Getting vector-Jacobian products, Jacobian-vector products, and Hessian-vector products with automatic differentiation
A simplistic explanation of automatic-differentiation-based backpropagation is that, the AD software calculates the “gradient” of the output of each layer with respect to its input (which in turn is the output of the preceding layer), and multiply all of them together to yield the end-to-end gradient - that is, the derivative of the scalar objective function with regards to optimizable parameters. As it is very often the case that both the input and output of a hidden layer are vectors, “Jacobian matrix” would be a more proper term to be used in place of “gradient”. There are numerous articles introducing the mathematical definition of Jacobian matrix and how it works in backpropagation, and it isn’t unfamiliar to many people that what AD software actually calculates in backpropagation is the vector-Jacobian products (which gives the gradient of the object function with regards to an intermediate vector), instead of Jacobian matrices themselves. In cases where we are only interested in the gradient of the scalar loss function with regards to parameters, it is not necessary to explicitly build the intermediate VJPs as we can always get the VJP at any nodes by asking the automatic differentiator to calculate the gradient of the loss function with regards to those particular parameters.
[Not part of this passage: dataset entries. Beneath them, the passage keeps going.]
(** X6: two changes of different checkboxes can be made in either order:
    the result of the engine is the same. *)
Theorem toggles_commute (E : list Event) (st : PageState Event)
    (v1 v2 : string) (t1 t2 : FilterType) (c1 c2 : bool) :
  t1 <> t2 \/ v1 <> v2 ->
  getFilteredEvents E
    (handleFilterSelection v1 t1 c1 (handleFilterSelection v2 t2 c2 st))
  = getFilteredEvents E
      (handleFilterSelection v2 t2 c2 (handleFilterSelection v1 t1 c1 st)).
Proof.
  intros Hdiff.
  assert (forall t x,
            x ∈ getFilter (selectedFilters
                  (handleFilterSelection v1 t1 c1
                     (handleFilterSelection v2 t2 c2 st))) t
            <-> x ∈ getFilter (selectedFilters
                      (handleFilterSelection v2 t2 c2
                         (handleFilterSelection v1 t1 c1 st))) t) as Hmem.
  { intros t x.
    destruct (decide (t = t1)) as [Ht1|Ht1], (decide (t = t2)) as [Ht2|Ht2];
      subst.
    - destruct Hdiff as [?|Hv]; [done|].
      destruct c1, c2;
        repeat (rewrite toggle_members; cbn match); intuition congruence.
    - rewrite toggle_members, (toggle_other v2 t2 t1) by done.
      rewrite (toggle_other v2 t2 t1) by done. by rewrite toggle_members.
    - rewrite (toggle_other v1 t1 t2) by done.
      rewrite (toggle_members v2 t2 c2), (toggle_members v2 t2 c2).
      by rewrite (toggle_other v1 t1 t2) by done.
    - by rewrite !toggle_other by done. }
  apply same_members_same_result.
  - intros x. apply (Hmem FServices).
  - intros x. apply (Hmem FDomains).
  - by destruct c1, c2.
Qed.

Lemma toggles_commute_witness :
  getFilteredEvents catalog
    (handleFilterSelection "BillingService" FServices true
       (handleFilterSelection "ShippingService" FServices true
          (initialState catalog)))
  = getFilteredEvents catalog
      (handleFilterSelection "ShippingService" FServices true
         (handleFilterSelection "BillingService" FServices true
            (initialState catalog))).
Proof.
  apply (toggles_commute catalog (initialState catalog)
           "BillingService" "ShippingService" FServices FServices true true).
  right. discriminate.
Defined.
Lemma make_consumer_tinv po co np cid ps cs q u op oc tr f h :
  let w := W po co np cid ps cs q u op oc tr in
  winv w → tinv w →
  tinv (W po (<[np := mkConsumer f (user_handler h)]> co) (S np) cid
          ps cs (q ++ [InitConsumer np]) u op ({[np]} ∪ oc) tr).
Proof.
  intros w Hw Ht. pose proof (winv_fresh _ Hw) as [Hfp Hfc].
  pose proof (λ c i, tinv_unknown w c i Ht) as Hunk.
  pose proof (wi_sub _ Hw) as Hsub.
  destruct Ht as [H1 H2 H3 H4 H5 H6 H7]. unfold w in *. world_simpl.
  assert (Hp : inits_p (q ++ [InitConsumer np]) = inits_p q)
    by (rewrite inits_p_app; apply app_nil_r).
  constructor; world_simpl; rewrite ?Hp; auto.
  - intros p o c Hlp Ho Hc Hop. apply H2 with p; auto.
    pose proof (Hsub p o c Hlp Ho Hc). assert (c ≠ np) by set_solver. set_solver.
  - intros p o c Hlp Ho Hlc Hc.
    destruct (decide (c = np)) as [->|Hne]; [apply Hunk; lia|].
    apply H3 with p; auto. rewrite inits_c_app in Hlc. set_solver.
  - intros c m Hm. destruct (H4 c m Hm). lia.
  - lia.
Qed.

Lemma client_step_tinv w w' :
  client_step w w' → winv w → no_wrap w' → tinv w → tinv w'.
Proof.
  intros Hstep Hw Hnw Ht. destruct Hstep.
  - eapply tinv_frame; [..|exact Ht]; done.
  - by apply make_producer_tinv.
  - eapply tinv_frame; [..|exact Ht]; by autorewrite with keryx_rw.
  - eapply tinv_frame; [..|exact Ht]; by autorewrite with keryx_rw.
  - by apply make_consumer_tinv.
  - assert (Ht' : tinv (W po co np cid ps cs (q ++ [DestroyConsumer c]) u op (oc ∖ {[c]}) tr)).
    { eapply tinv_frame; [..|exact Ht]; autorewrite with keryx_rw; set_solver. }
    by destruct Ht'.
Qed.

Lemma client_step_binv w w' : client_step w w' → binv w → binv w'.
Proof.
  intros Hstep [Hw Ht]. split; [by eapply client_step_winv|].
  intros Hnw. eapply client_step_tinv; eauto. apply Ht.
  unfold no_wrap in *. pose proof (client_step_next _ _ Hstep). lia.
Qed.
End Preservation.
However, it can become essential if we want to calculate the product between a vector-vector Jacobian and an arbitrary vector which is not the derivative of any scalar node in the graph (that is not something like dL / dv) - say, in Gauss-Newton optimization, where we need to calculate the product between a Jacobian and a step vector. Moreover, writing the backpropagation process as a chain of VJPs provides insight for one to understand how things really work. We will assume readers have basic knowledge on the mathematical definitions of gradient, Jacobian matrix, Hessian matrix, and preferably, on the basic principle of backpropagation.
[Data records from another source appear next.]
Lemma run_prog_appends k : appends (run_prog k).
Proof.
  induction k as [|f k IH|s t i k IH|p ev k IH|p k IH|f h _ k IH|c k IH]; cbn [run_prog];
    unfold make_producer, make_consumer, publish, destroy_producer, destroy_consumer;
    try (apply appends_bind; [apply holds_appends|intros _]); appending;
    by intros w w' p [= <- _].
Qed.

Lemma call_notify_appends c m : appends (call_notify c m).
Proof.
  apply appends_bind; [appending|]. intros o. destruct (c_notify o); [|appending].
  apply appends_bind; [appending|]. intros _. apply run_prog_appends.
Qed.
#[local] Hint Resolve call_notify_appends : appending.

Lemma visit_appends nd a : appends (visit nd a).
Proof.
  assert (Hadd : ∀ p c, appends (maybe_add p c)).
  { intros p c. unfold maybe_add. appending. }
  assert (Hrem : ∀ p c, appends (maybe_remove p c)) by (intros; unfold maybe_remove; appending).
  destruct a; cbn [visit]; unfold producer_init, producer_publish, delete_producer, delete_consumer;
    appending.
Qed.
This notebook is intended to investigate the methods of getting VJPs in different AD packages - namely Autograd, TensorFlow, and PyTorch, and clarify the behaviors of the relevant functions implemented in these packages. The Gauss-Newton optimization codes by Saugat Kandel (https://github.com/saugatkandel/sopt) were heavily used as a reference when I tried to figure out how the make_vjp function in Autograd works. If you are looking for a working implementation of second-order optimization algorithms, please check out the cited repo.